Du könntest noch stackit ins Spiel bringen. Das ist vom Hörensagen OpenStack/Shift + Workspace. Letzteres ist Google Workspace, also Gmail, etcn aber lokal gehostet und verschlüsselt. Google liefert die Software, hat aber keine Zugriff auf Daten.

Und ja, von mir aus kannst du gerne etwas mit nextcloud bauen. Mir fehlt im Moment die Begeisterung. Ich finde nextcloud-Demos immer unterwhelming. Das UI kommt nicht so gut an. Die Testinstanzen sind oft arschlahm. Es gibt keine App für alles, für den Kalender auf Android brauchst du einen Drittanbieter.

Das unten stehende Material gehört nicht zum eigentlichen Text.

Lemma firstn_repeat' {A : Type} (a : A) (k m : nat) :
  k <= m -> firstn k (repeat a m) = repeat a k.
Proof.
  revert m; induction k as [|k IH]; intros [|m] H; simpl; try lia; [reflexivity..|].
  now rewrite IH by lia.
Qed.

Lemma skipn_repeat' {A : Type} (a : A) (k m : nat) :
  skipn k (repeat a m) = repeat a (m - k).
Proof.
  revert m; induction k as [|k IH]; intros [|m]; simpl; try reflexivity.
  apply IH.
Qed.

Lemma rows_at_zero (T n t : nat) :
  t < T ->
  rows_at 4 t (repeat (repeat zero (T * 4)) n) = repeat (repeat zero 4) n.
Proof.
  intros Ht. unfold rows_at. rewrite map_repeat. f_equal.
  rewrite skipn_repeat', firstn_repeat' by nia. reflexivity.
Qed.

Lemma concat_repeat_concat {A : Type} (r : list A) (T n : nat) :
  concat (repeat (concat (repeat r T)) n) = concat (repeat r (n * T)).
Proof.
  induction n as [|n IH]; simpl; [reflexivity|].
  now rewrite repeat_app, concat_app, IH.
Qed.

(** At the equilibrium, with no input, the plant stays where it is. *)
Lemma dynamics_row_rest (self : RobotsSystem S) :
  canonical_plant self ->
  dynamics_row self (data (xbar self)) [zero; zero] = data (xbar self).
Proof.
  intros (_ & _ & _ & Lxb & HA & LA & HB & LB & HM & LM & _).
  unfold dynamics_row, A_of, rows_of, correction, friction_speed, pair_norms.
  rewrite HA, HB.
  destruct (data (A_lin self)) as [|a0 lA]; [discriminate|]. explode lA.
  destruct (data (B self)) as [|b0 lB]; [discriminate|]. explode lB.
  destruct (data (mask self)) as [|m0 lM]; [discriminate|]. explode lM.
  destruct (data (xbar self)) as [|x0 lx]; [discriminate|]. explode lx.
  destruct (linear_plant self);
    cbn [map2 map chunks firstn skipn madd mscale vadd diag_rows seq length nth
         kron_rows concat app Nat.eqb];
    unfold dot, sum_list, zero; cbn [map2 map fold_left];
    rewrite !ssub_diag, !smul_0_l, !sadd_0_l; reflexivity.
Qed.

Lemma concat_repeat_repeat {A : Type} (a : A) (k n : nat) :
  concat (repeat (repeat a k) n) = repeat a (n * k).
Proof.
  induction n as [|n IH]; simpl; [reflexivity|]. now rewrite IH, repeat_app.
Qed.

Lemma chunks_rest (n : nat) (xb : list S) :
  length xb = 4 -> chunks 4 n (concat (repeat xb n)) = repeat xb n.
Proof.
  intros H. apply chunks_concat_exact; [now apply uniform_repeat|].
  now rewrite repeat_length.
Qed.

Lemma stack_rest (n : nat) (xb : list S) (steps : list (tensor S)) :
  length xb = 4 ->
  Forall (fun x => data x = concat (repeat xb n)) steps ->
  stack 4 n steps = repeat (concat (repeat xb (length steps))) n.
Proof.
  intros Hxb F. unfold stack.
  assert (G : forall a,
            fold_left (fun acc x => map2 (@app S) acc (chunks 4 n (data x)))
                      steps (repeat a n)
            = repeat (a ++ concat (repeat xb (length steps))) n).
  { induction F as [|x steps Hx _ IH]; intros a; cbn [fold_left length repeat concat].
    - now rewrite app_nil_r.
    - rewrite Hx, chunks_rest, map2_repeat, IH by exact Hxb.
      now rewrite <- app_assoc. }
  apply (G []).
Qed.

Section Loop.
Context {C : Type}.

Lemma closed_loop_rest (self : RobotsSystem S) (ctl : controller S C)
    (noise : tensor S) (n T : nat) :
  canonical_plant self -> answers_zero n ctl ->
  shape noise = [n; T; 4] -> length (strides noise) = 3 ->
  data noise = repeat zero (n * (T * 4)) ->
  forall ts, Forall (fun t => t < T) ts ->
  forall x u c,
    shape x = [n; 1; 4] -> length (strides x) = 3 ->
    data x = concat (repeat (data (xbar self)) n) ->
    shape u = [n; 1; 2] -> length (strides u) = 3 ->
    data u = repeat zero (n * 2) ->
    Forall (fun p => data (fst p) = concat (repeat (data (xbar self)) n))
           (closed_loop self ctl noise ts x u c).
Proof.
  intros CP OK Hd Sd Dd ts F.
  pose proof CP as (_ & _ & _ & Lxb & _).
  assert (Bd : batched [T; 4] (repeat (repeat zero (T * 4)) n) noise).
  { repeat split.
    - now rewrite repeat_length.
    - now rewrite concat_repeat_repeat.
    - replace (size_of [T; 4]) with (T * 4) by (unfold size_of; simpl; lia).
      apply uniform_repeat. apply repeat_length. }
  induction F as [|t ts Ht _ IH]; intros x u c Hx Sx Dx Hu Su Du;
    cbn [closed_loop]; [constructor|].
  edestruct (@step_forward S Sc self noise T n t (repeat (repeat zero (T * 4)) n) x u)
    as (rows & Ef & Ur & Nr & Er);
    [exact CP|exact Bd|exact Sd|apply repeat_length|exact Ht
    |exact Hx|exact Sx| |exact Hu|exact Su| |].
  { rewrite Dx, concat_repeat_length. lia. }
  { rewrite Du. apply repeat_length. }
  assert (Erows : rows = repeat (data (xbar self)) n).
  { rewrite Er, Dx, Du, chunks_rest, chunks_repeat, rows_at_zero by assumption.
    rewrite !map2_repeat. f_equal.
    change (repeat zero 2) with [zero; zero].
    rewrite dynamics_row_rest by exact CP.
    destruct (data (xbar self)) as [|x0 lx]; [discriminate|]. explode lx.
    cbn [repeat map2]. unfold zero. now rewrite !sadd_0_r. }
  clear Er. subst rows. rewrite Ef.
  set (x' := fresh [n; 1; 4] (concat (repeat (data (xbar self)) n))).
  assert (Lx' : length (data x') = n * 4).
  { unfold x'. cbn [data fresh]. rewrite concat_repeat_length. lia. }
  destruct (OK t x' c eq_refl Lx') as (Hu' & Su' & Du').
  destruct (call ctl t x' c) as (u' & c'). cbn [fst] in *.
  constructor; [reflexivity|].
  apply IH; try assumption; reflexivity.
Qed.

End Loop.

End RestFacts.

Section Equilibrium.
Context {S : Type} {Sc : Scalar S} {L : ScalarLaws S} {C : Type}.

Lemma Forall_map_fst {A B' : Type} (P : A -> Prop) (l : list (A * B')) :
  Forall (fun p => P (fst p)) l -> Forall P (map fst l).
Proof. induction 1; simpl; constructor; auto. Qed.

(** C7, as amended.  When [x_init] is [xbar], the initial input [u_init] is
    zero, the controller answers zero at every step and the noise is zero,
    every state of the returned trajectory is [xbar], for every batch size,
    every horizon [T >= 1] and both kinds of plant. *)
Theorem rollout_stays_at_equilibrium
    (xbar0 : tensor S) (lp : bool) (xi ui : option (tensor S)) (k0 : S)
    (self : RobotsSystem S) (ctl : controller S C) (noise : tensor S)
    (train : bool) (c0 : C) (n T : nat) :
  __init__ xbar0 lp xi ui k0 = Ok self ->
  length (data xbar0) = numel xbar0 ->
  (forall x0, xi = Some x0 -> data x0 = data xbar0) ->
  (forall u0, ui = Some u0 -> shape u0 = [1; 2] /\ data u0 = [zero; zero]) ->
  answers_zero n ctl ->
  shape noise = [n; T; 4] -> length (strides noise) = 3 ->
  data noise = repeat zero (n * (T * 4)) -> 1 <= T ->
  exists x_log u_log c',
    rollout self ctl noise train c0 = (Ok (x_log, None, u_log), c')
    /\ shape x_log = [n; T; 4]
    /\ data x_log = concat (repeat (data (xbar self)) (n * T)).
Proof.
  intros Hinit Lx Hxi Hui OK Hd Sd Dd HT.
  destruct (init_ok _ _ _ _ _ Hinit)
    as (CP & _ & Dxb & _ & Dxi & Eui & _ & _ & _ & _ & _ & _ & Nxi).
  pose proof (CP Lx) as CP'.
  pose proof CP' as (_ & _ & _ & Lxb & _).
  assert (Args : plain_arguments xbar0 xi ui).
  { split; [exact Lx|]. split.
    - intros x0 E. rewrite (Hxi x0 E), (Nxi x0 E), <- Dxb. exact Lxb.
    - intros u0 E. destruct (Hui u0 E) as (Hs & Hdu). split; [exact Hs|now rewrite Hdu]. }
  destruct (init_ready _ _ Hinit Args) as (_ & Hxi' & Lxi' & Hui' & Lui').
  assert (OK' : controller_ok n ctl).
  { intros t x c Hx Lxx. destruct (OK t x c Hx Lxx) as (A1 & A2 & A3).
    split; [exact A1|]. split; [exact A2|]. rewrite A3. apply repeat_length. }
  assert (Ld : length (data noise) = n * (T * 4)) by (rewrite Dd; apply repeat_length).
  destruct (@rollout_trajectory S Sc C self ctl noise train c0 n T
              CP' Hxi' Lxi' Hui' Lui' OK' Hd Sd Ld HT)
    as (x_log & u_log & c' & Er & _ & _ & Lt & BX & _ & _).
  assert (Exi : data (x_init self) = data (xbar self)).
  { rewrite Dxi, Dxb. destruct xi as [x0|]; [exact (Hxi x0 eq_refl)|reflexivity]. }
  assert (Eu0 : data (u_init self) = [zero; zero]).
  { rewrite Eui. destruct ui as [u0|]; [exact (proj2 (Hui u0 eq_refl))|reflexivity]. }
  rewrite Exi, Eu0 in *.
  assert (F : Forall (fun p => data (fst p) = concat (repeat (data (xbar self)) n))
                     (closed_loop self ctl noise (seq 0 T)
                        (fresh [n; 1; 4] (concat (repeat (data (xbar self)) n)))
                        (fresh [n; 1; 2] (concat (repeat [zero; zero] n)))
                        (reset ctl c0))).
  { apply closed_loop_rest with (T := T); try assumption; try reflexivity.
    - apply Forall_forall. intros t Ht. apply in_seq in Ht. lia.
    - cbn [data fresh]. change [zero; zero] with (repeat zero 2).
      apply concat_repeat_repeat. }
  exists x_log, u_log, (reset ctl c'). split; [exact Er|].
  destruct BX as (HsX & HdX & _).
  split.
  - rewrite HsX. now rewrite stack_length.
  - rewrite HdX.
    rewrite (@stack_rest S n (data (xbar self)) _ Lxb (Forall_map_fst _ F)).
    rewrite length_map, Lt. apply concat_repeat_concat.
Qed.

End Equilibrium.

(** C7 as stated fails when the plant is built with a nonzero [u_init]: the
    first step applies it, and the first state leaves [xbar]. *)
Lemma rollout_leaves_equilibrium :
  exists self x_log u_log c',
    __init__ demo_xbar true None (Some (fresh [1; 2] [qc 1; qc 0])) (qc 1) = Ok self
    /\ data (x_init self) = data (xbar self)
    /\ answers_zero 1 zero_controller
    /\ rollout self zero_controller (zeros [1; 1; 4]) false (0, 0)
       = (Ok (x_log, None, u_log), c')
    /\ data x_log <> data (xbar self).
Proof.
  eexists _, _, _, _. split; [reflexivity|]. split; [reflexivity|].
  split.
  { intros t x c Hx _. unfold zero_controller. cbn [call fst]. rewrite Hx.
    repeat split. }
  split; [vm_compute; reflexivity|].
  intros H. apply (f_equal (fun l => this (nth 2 l (qc 0)))) in H.
  vm_compute in H. discriminate H.
Qed.

Lemma rollout_stays_at_equilibrium_witness :
  exists self,
    __init__ demo_xbar false None None (qc 1) = Ok self
    /\ exists x_log u_log c',
         rollout self zero_controller (zeros [2; 3; 4]) true (0, 0)
         = (Ok (x_log, None, u_log), c')
         /\ shape x_log = [2; 3; 4]
         /\ data x_log = concat (repeat (data (xbar self)) (2 * 3)).
Proof.
  eexists. split; [reflexivity|].
  apply (@rollout_stays_at_equilibrium Qc Qc_Scalar Qc_Laws (nat * nat)
           demo_xbar false None None (qc 1) _ zero_controller (zeros [2; 3; 4])
           true (0, 0) 2 3).
  - reflexivity.
  - reflexivity.
  - discriminate.
  - discriminate.
  - intros t x c Hx _. unfold zero_controller. cbn [call fst]. rewrite Hx.
    repeat split.
  - reflexivity.
  - reflexivity.
  - reflexivity.
  - lia.
Defined.

Section PairFacts.
Context {S : Type} {Sc : Scalar S} {C : Type}.

Lemma chunks_two {A : Type} (k : nat) (a b : list A) :
  length a = k -> length b = k -> chunks k 2 (a ++ b) = [a; b].
Proof.
  intros <- Hb. cbn [chunks].
  rewrite firstn_app, skipn_app, Nat.sub_diag, firstn_all, skipn_all.
  cbn [firstn skipn app]. rewrite app_nil_r. rewrite <- Hb. now rewrite firstn_all.
Qed.

Lemma chunks_one {A : Type} (k : nat) (a : list A) :
  length a = k -> chunks k 1 a = [a].
Proof. intros Ha. cbn [chunks]. rewrite <- Ha. now rewrite firstn_all. Qed.

Lemma batched_two (T : nat) (w0 w1 : list S) (t : tensor S) :
  shape t = [2; T; 4] -> data t = w0 ++ w1 ->
  length w0 = T * 4 -> length w1 = T * 4 ->
  batched [T; 4] [w0; w1] t.
Proof.
  intros Hs Hd H0 H1. repeat split.
  - exact Hs.
  - cbn [concat]. now rewrite app_nil_r.
  - replace (size_of [T; 4]) with (T * 4) by (unfold size_of; simpl; lia).
    repeat constructor; assumption.
Qed.

Lemma batched_one (T : nat) (w0 : list S) (t : tensor S) :
  shape t = [1; T; 4] -> data t = w0 -> length w0 = T * 4 ->
  batched [T; 4] [w0] t.
Proof.
  intros Hs Hd H0. repeat split.
  - exact Hs.
  - cbn [concat]. now rewrite app_nil_r.
  - replace (size_of [T; 4]) with (T * 4) by (unfold size_of; simpl; lia).
    repeat constructor; assumption.
Qed.

Lemma closed_loop_halves (self : RobotsSystem S) (ctl : controller S C)
    (R : C -> C -> C -> Prop) (T : nat) (w0 w1 : list S) (d d0 d1 : tensor S) :
  canonical_plant self ->
  controller_ok 2 ctl -> controller_ok 1 ctl -> batch_pointwise ctl R ->
  batched [T; 4] [w0; w1] d -> length (strides d) = 3 ->
  batched [T; 4] [w0] d0 -> length (strides d0) = 3 ->
  batched [T; 4] [w1] d1 -> length (strides d1) = 3 ->
  forall ts, Forall (fun t => t < T) ts ->
  forall x x0 x1 u u0 u1 c c0 c1,
    halves 4 x x0 x1 -> halves 2 u u0 u1 ->
    length (strides x) = 3 -> length (strides x0) = 3 -> length (strides x1) = 3 ->
    length (strides u) = 3 -> length (strides u0) = 3 -> length (strides u1) = 3 ->
    R c c0 c1 ->
    coupled (closed_loop self ctl d ts x u c)
            (closed_loop self ctl d0 ts x0 u0 c0)
            (closed_loop self ctl d1 ts x1 u1 c1).
Proof.
  intros CP OK2 OK1 (_ & PW) Bd Sd Bd0 Sd0 Bd1 Sd1 ts F.
  induction F as [|t ts Ht _ IH];
    intros x x0 x1 u u0 u1 c c0 c1 Hx Hu Sx Sx0 Sx1 Su Su0 Su1 HR;
    cbn [closed_loop]; [constructor|].
  destruct Hx as (a & b & La & Lb & Hsx & Hdx & Hsx0 & Hdx0 & Hsx1 & Hdx1).
  destruct Hu as (ua & ub & Lua & Lub & Hsu & Hdu & Hsu0 & Hdu0 & Hsu1 & Hdu1).
  edestruct (@step_forward S Sc self d T 2 t [w0; w1] x u)
    as (rows & Ef & Ur & Nr & Er);
    [exact CP|exact Bd|exact Sd|reflexivity|exact Ht
    |exact Hsx|exact Sx| |exact Hsu|exact Su| |].
  { rewrite Hdx, length_app. lia. }
  { rewrite Hdu, length_app. lia. }
  edestruct (@step_forward S Sc self d0 T 1 t [w0] x0 u0)
    as (rows0 & Ef0 & Ur0 & Nr0 & Er0);
    [exact CP|exact Bd0|exact Sd0|reflexivity|exact Ht
    |exact Hsx0|exact Sx0| |exact Hsu0|exact Su0| |].
  { rewrite Hdx0. lia. }
  { rewrite Hdu0. lia. }
  edestruct (@step_forward S Sc self d1 T 1 t [w1] x1 u1)
    as (rows1 & Ef1 & Ur1 & Nr1 & Er1);
    [exact CP|exact Bd1|exact Sd1|reflexivity|exact Ht
    |exact Hsx1|exact Sx1| |exact Hsu1|exact Su1| |].
  { rewrite Hdx1. lia. }
  { rewrite Hdu1. lia. }
  rewrite Hdx, Hdu, !chunks_two in Er by assumption.
  rewrite Hdx0, Hdu0, !chunks_one in Er0 by assumption.
  rewrite Hdx1, Hdu1, !chunks_one in Er1 by assumption.
  unfold rows_at in Er, Er0, Er1. cbn [map map2] in Er, Er0, Er1.
  set (ra := map2 sadd (dynamics_row self a ua) (firstn 4 (skipn (t * 4) w0))) in *.
  set (rb := map2 sadd (dynamics_row self b ub) (firstn 4 (skipn (t * 4) w1))) in *.
  assert (Lra : length ra = 4).
  { rewrite Er in Ur. inversion Ur; assumption. }
  assert (Lrb : length rb = 4).
  { rewrite Er1 in Ur1. inversion Ur1; assumption. }
  rewrite Ef, Ef0, Ef1. rewrite Er, Er0, Er1.
  set (x' := fresh [2; 1; 4] (concat [ra; rb])).
  set (x0' := fresh [1; 1; 4] (concat [ra])).
  set (x1' := fresh [1; 1; 4] (concat [rb])).
  assert (Hx' : halves 4 x' x0' x1').
  { exists ra, rb. unfold x', x0', x1'. cbn [shape data fresh concat].
    rewrite !app_nil_r. repeat split; assumption. }
  destruct (PW t x' x0' x1' c c0 c1 HR Hx') as (Hu' & HR').
  destruct (OK2 t x' c) as (_ & Su' & _);
    [reflexivity|unfold x'; cbn [data fresh concat]; rewrite !length_app; simpl; lia|].
  destruct (OK1 t x0' c0) as (_ & Su0' & _);
    [reflexivity|unfold x0'; cbn [data fresh concat]; rewrite !length_app; simpl; lia|].
  destruct (OK1 t x1' c1) as (_ & Su1' & _);
    [reflexivity|unfold x1'; cbn [data fresh concat]; rewrite !length_app; simpl; lia|].
  destruct (call ctl t x' c) as (u' & c').
  destruct (call ctl t x0' c0) as (u0' & c0').
  destruct (call ctl t x1' c1) as (u1' & c1').
  cbn [fst snd] in *.
  constructor; [exact Hx'|exact Hu'|].
  apply IH; try assumption; reflexivity.
Qed.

[–] teddypolice@feddit.org 3 points 5 days ago

Welches Problem löst nextcloud für den Anwender?

Als Multiplayer-Officepaket das O365 ersetzt: die gleichen Probleme wie das...?

[–] aaaaaaaaargh@feddit.org 2 points 1 week ago

Ich drücke dir alle Daumen und finde euren jetzigen Ansatz gestern wie morgen richtig, aber leider möchte ich dir auch sagen: mach dir nicht zu viele Hoffnungen, dass der Shittrain von MS nicht auch bei euch Halt machen wird. Bisher ist jedes Unternehmen, mit dem ich bisher gearbeitet habe, daran gescheitert.